Stored data:
(* ===== verification/TaskSpec.v ===== *)
(** Task life cycle: the policies of task_queue.py and the abstract queue that
    both task queues implement.

    A task is seen as its status, its owner and its attempts.  [view_step]
    lists the moves of one task; [queue_moves] lets any task of the queue move,
    or a new one appear.  TaskQueue.v and PgQueue.v prove that every method is
    a sequence of such moves, so the consequences proved here hold of both. *)
From S2P Require Import Prelude Enums PyValue Goals Serialization.

Record RetryPolicy := { max_attempts : Z }.
Definition RetryPolicy_new (n : Z) : res exn RetryPolicy :=
  if (n <? 1)%Z then Raise (Exn ValueError "max_attempts must be at least 1") else Ok {| max_attempts := n |}.
Definition default_retry_policy : RetryPolicy := {| max_attempts := 1 |}.

Record TimeoutPolicy := { heartbeat_timeout_seconds : option float; runtime_timeout_seconds : option float }.
Definition TimeoutPolicy_new (h r : option float) : res exn TimeoutPolicy :=
  if neg_float h then Raise (Exn ValueError "heartbeat_timeout_seconds must be non-negative")
  else if neg_float r then Raise (Exn ValueError "runtime_timeout_seconds must be non-negative")
  else Ok {| heartbeat_timeout_seconds := h; runtime_timeout_seconds := r |}.
Definition default_timeout_policy : TimeoutPolicy :=
  {| heartbeat_timeout_seconds := Some (f_of_Z 60); runtime_timeout_seconds := None |}.

(** The JSON documents of the policies (serialization.py). *)
Definition serialize_retry_policy (p : RetryPolicy) : pyval := VDict [("max_attempts", VInt (max_attempts p))].
Definition deserialize_retry_policy (doc : pyval) : D RetryPolicy :=
  let? d := as_VDict doc in
  let? v := must "max_attempts" d in
  let? n := as_VInt v in
  dlift (RetryPolicy_new n).
Definition serialize_timeout_policy (p : TimeoutPolicy) : pyval := VDict
  [("heartbeat_timeout_seconds", opt_float_doc (heartbeat_timeout_seconds p));
   ("runtime_timeout_seconds", opt_float_doc (runtime_timeout_seconds p))].
Definition deserialize_timeout_policy (doc : pyval) : D TimeoutPolicy :=
  let? d := as_VDict doc in
  let? h := as_opt as_VFloat (dget_or "heartbeat_timeout_seconds" (VFloat (f_of_Z 60)) d) in
  let? r := as_opt as_VFloat (dget_or "runtime_timeout_seconds" VNone d) in
  dlift (TimeoutPolicy_new h r).

Definition retry_wf (p : RetryPolicy) : Prop := (1 <= max_attempts p)%Z.
Definition timeout_wf (p : TimeoutPolicy) : Prop :=
  neg_float (heartbeat_timeout_seconds p) = false /\ neg_float (runtime_timeout_seconds p) = false.
Lemma retry_roundtrip p : retry_wf p -> deserialize_retry_policy (serialize_retry_policy p) = dret p.
Proof.
  intros Hp. unfold deserialize_retry_policy, RetryPolicy_new. simpl.
  unfold retry_wf in Hp. destruct (Z.ltb_spec (max_attempts p) 1); [lia|]. by destruct p.
Qed.
Lemma timeout_roundtrip p : timeout_wf p -> deserialize_timeout_policy (serialize_timeout_policy p) = dret p.
Proof.
  intros [Hh Hr]. destruct p as [h r]. simpl in *. unfold deserialize_timeout_policy, TimeoutPolicy_new.
  destruct h as [h|], r as [r|]; simpl in *; unfold dlift; simpl; rewrite ?Hh, ?Hr; done.
Qed.

(** ** The abstract queue *)

Record TaskView := {
  tv_status : TaskStatus;
  tv_owner : option string;
  tv_attempts : Z;
  tv_max : Z;
}.
Definition released (st : TaskStatus) (v : TaskView) : TaskView :=
  {| tv_status := st; tv_owner := None; tv_attempts := tv_attempts v; tv_max := tv_max v |}.
Definition owned (w : string) (v : TaskView) : Prop := tv_status v = T_RUNNING /\ tv_owner v = Some w.
Definition new_view (max : Z) : TaskView :=
  {| tv_status := T_QUEUED; tv_owner := None; tv_attempts := 0; tv_max := max |}.

Inductive view_step : relation TaskView :=
| vs_claim v w : tv_status v = T_QUEUED ->
    view_step v {| tv_status := T_RUNNING; tv_owner := Some w; tv_attempts := tv_attempts v + 1; tv_max := tv_max v |}
| vs_finish v w st : owned w v -> st = T_SUCCEEDED \/ st = T_FAILED -> view_step v (released st v)
| vs_retry v w : owned w v -> view_step v (released T_QUEUED v)
| vs_pause v w : owned w v -> view_step v (released T_PAUSED v)
| vs_resume v : tv_status v = T_PAUSED ->
    view_step v {| tv_status := T_QUEUED; tv_owner := tv_owner v; tv_attempts := tv_attempts v; tv_max := tv_max v |}
| vs_cancel v : view_step v (released T_CANCELLED v)
| vs_timeout v : tv_status v = T_RUNNING -> view_step v (released T_TIMED_OUT v)
| vs_reclaim v : tv_status v = T_RUNNING -> (tv_attempts v < tv_max v)%Z -> view_step v (released T_QUEUED v).

Inductive queue_move : relation (gmap string TaskView) :=
| qm_enqueue m id max : m !! id = None -> (1 <= max)%Z -> queue_move m (<[id := new_view max]> m)
| qm_task m id v v' : m !! id = Some v -> view_step v v' -> queue_move m (<[id := v']> m).
Definition queue_moves : relation (gmap string TaskView) := rtc queue_move.

(** ** Consequences *)

(** A task runs exactly while it has an owner. *)
Definition view_ok (v : TaskView) : Prop :=
  (tv_status v = T_RUNNING <-> is_Some (tv_owner v)) /\ (0 <= tv_attempts v)%Z /\
  (tv_status v = T_RUNNING -> (1 <= tv_attempts v)%Z) /\ (1 <= tv_max v)%Z.
Definition views_ok (m : gmap string TaskView) : Prop := map_Forall (fun _ v => view_ok v) m.
Definition final_status (st : TaskStatus) : bool :=
  match st with T_SUCCEEDED | T_FAILED | T_CANCELLED | T_TIMED_OUT => true | _ => false end.

Lemma released_ok st v : st <> T_RUNNING -> view_ok v -> view_ok (released st v).
Proof.
  intros Hst (_ & H1 & _ & H3). unfold view_ok, released. simpl. split_and!; [|done|done|done].
  split; [done|by intros [? ?]].
Qed.
Lemma view_step_ok v v' : view_step v v' -> view_ok v -> view_ok v'.
Proof.
  intros Hs Hok. destruct Hs as [v w Hq|v w st _ [->| ->]|v w _|v w _|v Hp|v|v _|v _ _]; try by apply released_ok.
  - destruct Hok as (_ & H1 & _ & H3). unfold view_ok. simpl. split_and!; [|lia|lia|done]. split; [eauto|done].
  - destruct Hok as (H0 & H1 & _ & H3). unfold view_ok. simpl. split_and!; [|done|done|done].
    split; [done|]. rewrite <-H0, Hp. done.
Qed.
Lemma queue_moves_ok m m' : queue_moves m m' -> views_ok m -> views_ok m'.
Proof.
  induction 1 as [|m1 m2 m3 Hm _ IH]; [done|]. intros Hok. apply IH. destruct Hm as [m id max _ Hmax|m id v v' Hv Hs].
  - apply map_Forall_insert_2; [|done]. unfold view_ok, new_view. simpl. split_and!; try done.
  - apply map_Forall_insert_2; [|done]. by eapply view_step_ok, Hok.
Qed.

(** What can have happened to a task: attempts grow, the bound is fixed, a
    finished task stays finished, and a final status only changes to CANCELLED. *)
Definition view_later (v v' : TaskView) : Prop :=
  (tv_attempts v <= tv_attempts v')%Z /\ tv_max v' = tv_max v /\
  (final_status (tv_status v) = true -> tv_attempts v' = tv_attempts v /\
     (tv_status v' = tv_status v \/ tv_status v' = T_CANCELLED)).
Lemma view_later_refl v : view_later v v.
Proof. split_and!; auto; lia. Qed.
Lemma view_step_later v v' : view_step v v' -> view_later v v'.
Proof.
  intros Hs. destruct Hs as [v w Hq|v w st [Hr _] _|v w [Hr _]|v w [Hr _]|v Hp|v|v Hr|v Hr _]; unfold view_later; simpl;
    rewrite ?Hq, ?Hr, ?Hp; split_and!; auto; try lia; try done.
Qed.
Lemma view_later_trans v1 v2 v3 : view_later v1 v2 -> view_later v2 v3 -> view_later v1 v3.
Proof.
  intros (A1 & B1 & C1) (A2 & B2 & C2). split_and!; [lia|congruence|]. intros Hf. destruct (C1 Hf) as [E1 S1].
  assert (Hf2 : final_status (tv_status v2) = true) by (destruct S1 as [->| ->]; done).
  destruct (C2 Hf2) as [E2 S2]. split; [congruence|]. destruct S1 as [S1|S1], S2 as [S2|S2]; rewrite S2; auto.
Qed.
Lemma queue_moves_later m m' id v : queue_moves m m' -> m !! id = Some v -> exists v', m' !! id = Some v' /\ view_later v v'.
Proof.
  intros Hm. revert v. induction Hm as [|m1 m2 m3 Hm _ IH]; intros v Hv; [eauto using view_later_refl|].
  assert (exists v2, m2 !! id = Some v2 /\ view_later v v2) as (v2 & Hv2 & L).
  { destruct Hm as [m i max Hi _|m i v1 v2 Hi Hs].
    - exists v. rewrite lookup_insert_ne by congruence. eauto using view_later_refl.
    - destruct (decide (i = id)) as [->|Hne]; simplify_eq.
      + exists v2. rewrite lookup_insert_eq. eauto using view_step_later.
      + exists v. rewrite lookup_insert_ne by done. eauto using view_later_refl. }
  destruct (IH v2 Hv2) as (v3 & Hv3 & L3). eauto using view_later_trans.
Qed.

Directions for this task:
The lines needed run from the first line of the data through the line containing "lists the moves"; give them again exactly and nothing else.

Solution for this problem:
(* ===== verification/TaskSpec.v ===== *)
(** Task life cycle: the policies of task_queue.py and the abstract queue that
    both task queues implement.

    A task is seen as its status, its owner and its attempts.  [view_step]
    lists the moves of one task; [queue_moves] lets any task of the queue move,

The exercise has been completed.